Gold futures posted a record settlement on Friday, along with their strongest weekly performance since early April, with calls for the never-before-seen level of $2,000 an ounce for the precious metal coming in louder than ever.
“Gold and silver bulls will face a real challenge over the next two weeks,” said Chintan Karnani, chief market analyst at Insignia Consultants, in a Friday note. But if tensions between China and the U.S. escalate, and the U.S. sees a sharp daily increases in COVID-19 cases, “then gold and silver will only rise.”
He believes that price corrections, if any, will be “mild.” The $2,000 mark for gold will be “very easily broken.”
rose $7.50, or 0.4%, to settle at $1,897.50 an ounce on Comex Friday, after trading as high as $1,904.60. For the week, prices rose 4.8%, the biggest weekly percentage climb since the week ended April 9.
The contract topped the most-active contract settlement record of $1,891.90 from August 22, 2011, based on records going back to November 1984, according to Dow Jones Market Data. The record most-active intraday level still stands at $1,923.70 an ounce from Sept. 6, 2011.
The front-month July gold contract
which trades on significantly lower volume, notched a record for a second session in a row. It settled at $1,897.30 Friday, up $8.20, or 0.4%, for the session. That’s a record for the front-month contracts, based on data going back to 1975.
Read: Gold scores a record close as U.S.-China tensions mount
“There are lots of push-and-pull factors in the backdrop” of gold’s rally, said Barani Krishnan, senior commodities analyst at Investing.com. “You have stimulus expectations worldwide after the [European Union] $750 billion coronavirus relief plan, even as Congress goes back and forth on its own CARES 4.0 package for Covid-19 that should bring another $1 trillion into the mix.”
The U.S. dollar also continues to “break down, pushing precious metals higher, though simmering U.S.-Chinese tensions are supporting the greenback from a complete meltdown,” he said in emailed commentary.
Silver prices, meanwhile, also recently rallied to their highest settlement since 2013, with the September silver
contract on Wednesday settling at $23.144 an ounce. It ended Friday at $22.85, up 15.6% for the week.

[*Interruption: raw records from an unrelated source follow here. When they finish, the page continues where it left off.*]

Definition withFs (f : gmap Path Node → gmap Path Node) (w : World) : World :=
  mkWorld (host w) (f (fs w)) (config w) (logfile w) (procs w) (stops w)
          (uncaught w) (server w) (tunnel w).
Definition withConfig (f : Config → Config) (w : World) : World :=
  mkWorld (host w) (fs w) (f (config w)) (logfile w) (procs w) (stops w)
          (uncaught w) (server w) (tunnel w).
Definition withLogfile (f : list LogEntry → list LogEntry) (w : World) : World :=
  mkWorld (host w) (fs w) (config w) (f (logfile w)) (procs w) (stops w)
          (uncaught w) (server w) (tunnel w).
Definition withProcs (f : list Proc → list Proc) (w : World) : World :=
  mkWorld (host w) (fs w) (config w) (logfile w) (f (procs w)) (stops w)
          (uncaught w) (server w) (tunnel w).
Definition withStops (f : list StopCall → list StopCall) (w : World) : World :=
  mkWorld (host w) (fs w) (config w) (logfile w) (procs w) (f (stops w))
          (uncaught w) (server w) (tunnel w).
Definition withUncaught (f : list Err → list Err) (w : World) : World :=
  mkWorld (host w) (fs w) (config w) (logfile w) (procs w) (stops w)
          (f (uncaught w)) (server w) (tunnel w).
Definition withServer (f : ServerFields → ServerFields) (w : World) : World :=
  mkWorld (host w) (fs w) (config w) (logfile w) (procs w) (stops w)
          (uncaught w) (f (server w)) (tunnel w).
Definition withTunnel (f : TunnelFields → TunnelFields) (w : World) : World :=
  mkWorld (host w) (fs w) (config w) (logfile w) (procs w) (stops w)
          (uncaught w) (server w) (f (tunnel w)).

(** ** The monad: state and exceptions

    A thrown exception keeps the state changes made before it. *)

Inductive Res (A : Type) := Ok (a : A) | Throw (e : Err).
Arguments Ok {A} a.
Arguments Throw {A} e.

Definition M (A : Type) : Type := World → Res A * World.

Definition ret {A} (a : A) : M A := λ w, (Ok a, w).
Definition bind {A B} (c : M A) (k : A → M B) : M B :=
  λ w, match c w with
       | (Ok a, w') => k a w'
       | (Throw e, w') => (Throw e, w')
       end.
Definition throw {A} (e : Err) : M A := λ w, (Throw e, w).
Definition tryCatch {A} (body : M A) (handler : Err → M A) : M A :=
  λ w, match body w with
       | (Ok a, w') => (Ok a, w')
       | (Throw e, w') => handler e w'
       end.
Definition gets {A} (f : World → A) : M A := λ w, (Ok (f w), w).
Definition modify (f : World → World) : M unit := λ w, (Ok tt, f w).
Definition when (b : bool) (c : M unit) : M unit := if b then c else ret tt.

Declare Scope js_scope.
Delimit Scope js_scope with js.
Notation "x <- c ;; k" := (bind c (λ x, k))
  (at level 100, c at next level, right associativity) : js_scope.
Notation "c ;; k" := (bind c (λ _, k))
  (at level 100, right associativity) : js_scope.
Local Open Scope js_scope.

(** ** Primitives of the runtime *)

Definition logger (l : Level) (msg : jsstring) (e : option Err) : M unit :=
  modify (withLogfile (λ lf, lf ++ [(l, msg, e)])).

(** [fs.existsSync] *)
Definition existsSync (p : Path) : M bool :=
  gets (λ w, bool_decide (is_Some (fs w !! p))).

(** What the environment makes of the fallible calls of one [start()]:
    [Some e] lets the call throw [e].  A call that throws is modelled as
    having had no effect. *)
Record Faults := mkFaults {
  rmFault : option Err;
  mkdirFault : option Err;
  unzipFault : option Err;
  copyFault : option Err;
  dbFault : option Err;
  spawnFault : option Err
}.

Definition noFaults : Faults := mkFaults None None None None None None.

Definition failing (o : option Err) : M unit :=
  match o with Some e => throw e | None => ret tt end.

(** [fs.rmSync(p, { recursive: true, force: true })]: [p] and all below. *)
Definition rmTree (p : Path) (m : gmap Path Node) : gmap Path Node :=
  filter (λ kv, ¬ p `prefix_of` kv.1) m.

Definition rmSync (f : Faults) (p : Path) : M unit :=
  failing (rmFault f);; modify (withFs (rmTree p)).

(** [fs.mkdirSync(p, { recursive: true })] *)
Definition mkdirSync (f : Faults) (p : Path) : M unit :=
  failing (mkdirFault f);;
  m <- gets fs;;
  match m !! p with
  | None => modify (withFs (insert p Dir))
  | Some Dir => ret tt
  | Some _ => throw (newError (str "EEXIST: file already exists, mkdir"))
  end.

(** The files an archive unpacks to under [target], overwriting. *)
Definition unpack (target : Path) (entries : list (Path * N))
    (m : gmap Path Node) : gmap Path Node :=
  foldl (λ acc e, <[target ++ e.1 := File e.2]> acc) m entries.

(** [new AdmZip(zip).extractAllTo(target, true)] *)
Definition extractAllTo (f : Faults) (zip target : Path) : M unit :=
  failing (unzipFault f);;
  m <- gets fs;;
  match m !! zip with
  | Some (Zip entries) => modify (withFs (unpack target entries))
  | _ => throw (newError (str "Invalid or unsupported zip format"))
  end.

(** [fs.copyFileSync(src, dst)] *)
Definition copyFileSync (f : Faults) (src dst : Path) : M unit :=
  failing (copyFault f);;
  m <- gets fs;;
  match m !! src with
  | Some n => modify (withFs (insert dst n))
  | None => throw (newError (str "ENOENT: no such file or directory, copyfile"))
  end.

(** [new Database(p)], [db.pragma('journal_mode = WAL')], [db.close()]:
    opening creates the file, empty (content [0]), when it is absent; the
    pragma rewrites the header of a database that is not in WAL mode, so
    that the file holds [sqliteWal c] where it held [c]; a directory
    cannot be opened and an archive is not a database. *)
Definition checkDatabase (f : Faults) (p : Path) : M unit :=
  failing (dbFault f);;
  h <- gets host;;
  m <- gets fs;;
  match m !! p with
  | None => modify (withFs (insert p (File (sqliteWal h 0))))
  | Some (File c) => modify (withFs (insert p (File (sqliteWal h c))))
  | Some Dir =>
      throw (mkErr (str "SqliteError") (str "unable to open database file"))
  | Some (Zip _) =>
      throw (mkErr (str "SqliteError") (str "file is not a database"))
  end.

(** [child_process.spawn]: the new child is the next entry of [procs]. *)
Definition spawn (f : Faults) (o : Owner) (cmd : Path) (a : list jsstring)
    (e : list (string * jsstring)) : M nat :=
  failing (spawnFault f);;
  n <- gets (λ w, List.length (procs w));;
  modify (withProcs (λ ps, ps ++ [mkProc o cmd a e Alive [] []]));;
  ret n.

Definition updProc (p : nat) (g : Proc → Proc) : M unit :=
  modify (withProcs (alter g p)).

(** [child.kill(sig)] *)
Definition kill (p : nat) (sig : Signal) : M unit :=
  updProc p (λ c, mkProc (owner c) (command c) (args c) (env c) (phase c)
                         (signals c ++ [sig]) (exitListeners c)).

(** [child.on('exit', listener)], the listener being the one of the
    [StopCall] numbered [k]. *)
Definition onExit (p k : nat) : M unit :=
  updProc p (λ c, mkProc (owner c) (command c) (args c) (env c) (phase c)
                         (signals c) (exitListeners c ++ [k])).

Definition setPhase (ph : Phase) (p : nat) : M unit :=
  updProc p (λ c, mkProc (owner c) (command c) (args c) (env c) ph
                         (signals c) (exitListeners c)).

(** [new Promise] together with [setTimeout(cb, ms)] of its executor. *)
Definition newStopCall (o : Owner) (ms : N) : M nat :=
  k <- gets (λ w, List.length (stops w));;
  modify (withStops (λ ss, ss ++ [mkStopCall o Pending ms 0]));;
  ret k.

(** [clearTimeout]: a timer that has not fired never will. *)
Definition clearTimeout (k : nat) : M unit :=
  modify (withStops (alter (λ s,
    mkStopCall (stop_owner s)
               (match timer s with Pending => Cleared | t => t end)
               (delay s) (resolved s)) k)).

(** [resolve()] of the promise numbered [k]. *)
Definition resolve (k : nat) : M unit :=
  modify (withStops (alter (λ s,
    mkStopCall (stop_owner s) (timer s) (delay s) (S (resolved s))) k)).

(** ** Paths of the installation

    [app.getPath('userData')] and the directory of the bundled resources
    ([process.resourcesPath] when packaged, [<app>/resources] otherwise)
    are two roots. *)

Definition userDataPath : Path := ["userData"]%string.
Definition serverZipPath : Path := ["resources"; "server.zip"]%string.
Definition serverExtractPath : Path := userDataPath ++ ["server"]%string.
Definition dbPath : Path := userDataPath ++ ["data.db"]%string.
Definition initialDbPath : Path := userDataPath ++ ["server"; "initial.db"]%string.

Definition exeName (h : Host) : string :=
  if win32 h then "main.exe"%string else "main"%string.
Definition cloudflaredName (h : Host) : string :=
  if win32 h then "cloudflared.exe"%string else "cloudflared"%string.

Definition exePath (h : Host) : Path := serverExtractPath ++ [exeName h].
Definition cloudflaredPath (h : Host) : Path :=
  serverExtractPath ++ ["cloudflared"%string; cloudflaredName h].

(** [code] of a ['close'] event inside a template literal. *)
Definition codeToString (code : option N) : jsstring :=
  match code with Some n => numToString n | None => str "null" end.

(** ** [class ServerManager] *)

Module ServerManager.
Import ServerStatus.

Definition status (w : World) : ServerStatus.t := s_status (server w).
Definition handle (w : World) : option nat := serverProcess (server w).
Definition emitted (w : World) : list (Event ServerStatus.t) :=
  s_emitted (server w).

Definition assignStatus (s : ServerStatus.t) : M unit :=
  modify (withServer (λ m, mkServerFields s (serverProcess m) (port m)
                              (s_emitted m) (s_errorListeners m))).
Definition assignProcess (p : option nat) : M unit :=
  modify (withServer (λ m, mkServerFields (s_status m) p (port m)
                              (s_emitted m) (s_errorListeners m))).
Definition assignPort (n : N) : M unit :=
  modify (withServer (λ m, mkServerFields (s_status m) (serverProcess m) n
                              (s_emitted m) (s_errorListeners m))).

“Ordinarily this is the quiet time for gold—summer doldrums,” said Ross Norman, chief executive officer of precious metals news and information provider Metals Daily. “Well, not this year.”
In a forecast issued to the London Bullion Market Association in December 2019, he had forecast that gold prices would achieve an all-time high this year. Given that, he said there’s “no surprise it has achieved it.” The move has “just been quicker than we had expected.”
Read:Why gold has become a ‘weapon of choice’ for investors
“In reality, virtually everything is going gold’s way—record debt, epic increase in money supply, silver catching up, negative real yields, and even a dollar correction,” Norman told MarketWatch.
George Gero, managing director at RBC Wealth Management, told MarketWatch that gold’s upward momentum is “caused by perfect storm of pandemic headlines, benign dollars and interest rates, as global economic stimulus grows.”
“This may last longer than usual cycles” as the pandemic casts a shadow on Europe, South America, the Far East, as well as the U.S., he said.
Contributing to gold’s haven appeal are escalating tensions between China and the U.S., the upcoming U.S. election, worries about an increase in debts from continuing stimulus, and unrest everywhere, said Gero.
Gold prices have climbed by around 50% since the summer of 2018, when the metal bottomed under $1,200 an ounce, said Adrian Ash, director of research at BullionVault. That’s the fastest two-year gain since New Year 2012, he said.
The yellow metal also has climbed around $400 an ounce from March’s COVID-19 crash, “its steepest 17-week gain since the very tops of September 2011 and before that January 1980,” said Ash, adding that trading volumes on BullionVault, an online platform for physical precious metals, reached $28.9 million, which was the third busiest day ever, after March 17 when the COVID crisis really broke, and June 24, 2016, the day of the U.K.’s Brexit referendum result.
“Hot money’s finally joined in,” said Ash.
That said, analysts warned that gold could soon see a correction.
Prices could move lower “on profit taking,” said Norman. At the same time, the stock market is “looking disconnected from the real economy and a sell off could see margin calls again like we saw” in the first quarter, prompting traders to sell gold to cover those margins.
Gero voiced caution as well. “Next week, options expirations on Comex, with in-the-money options becoming futures contracts needing cash margin, could bring traders profit taking” in gold, he said.
Even if there was a pullback in gold prices, however, Norman said “all that would do is provide a fresh buying opportunity…so that window could close quite quickly.”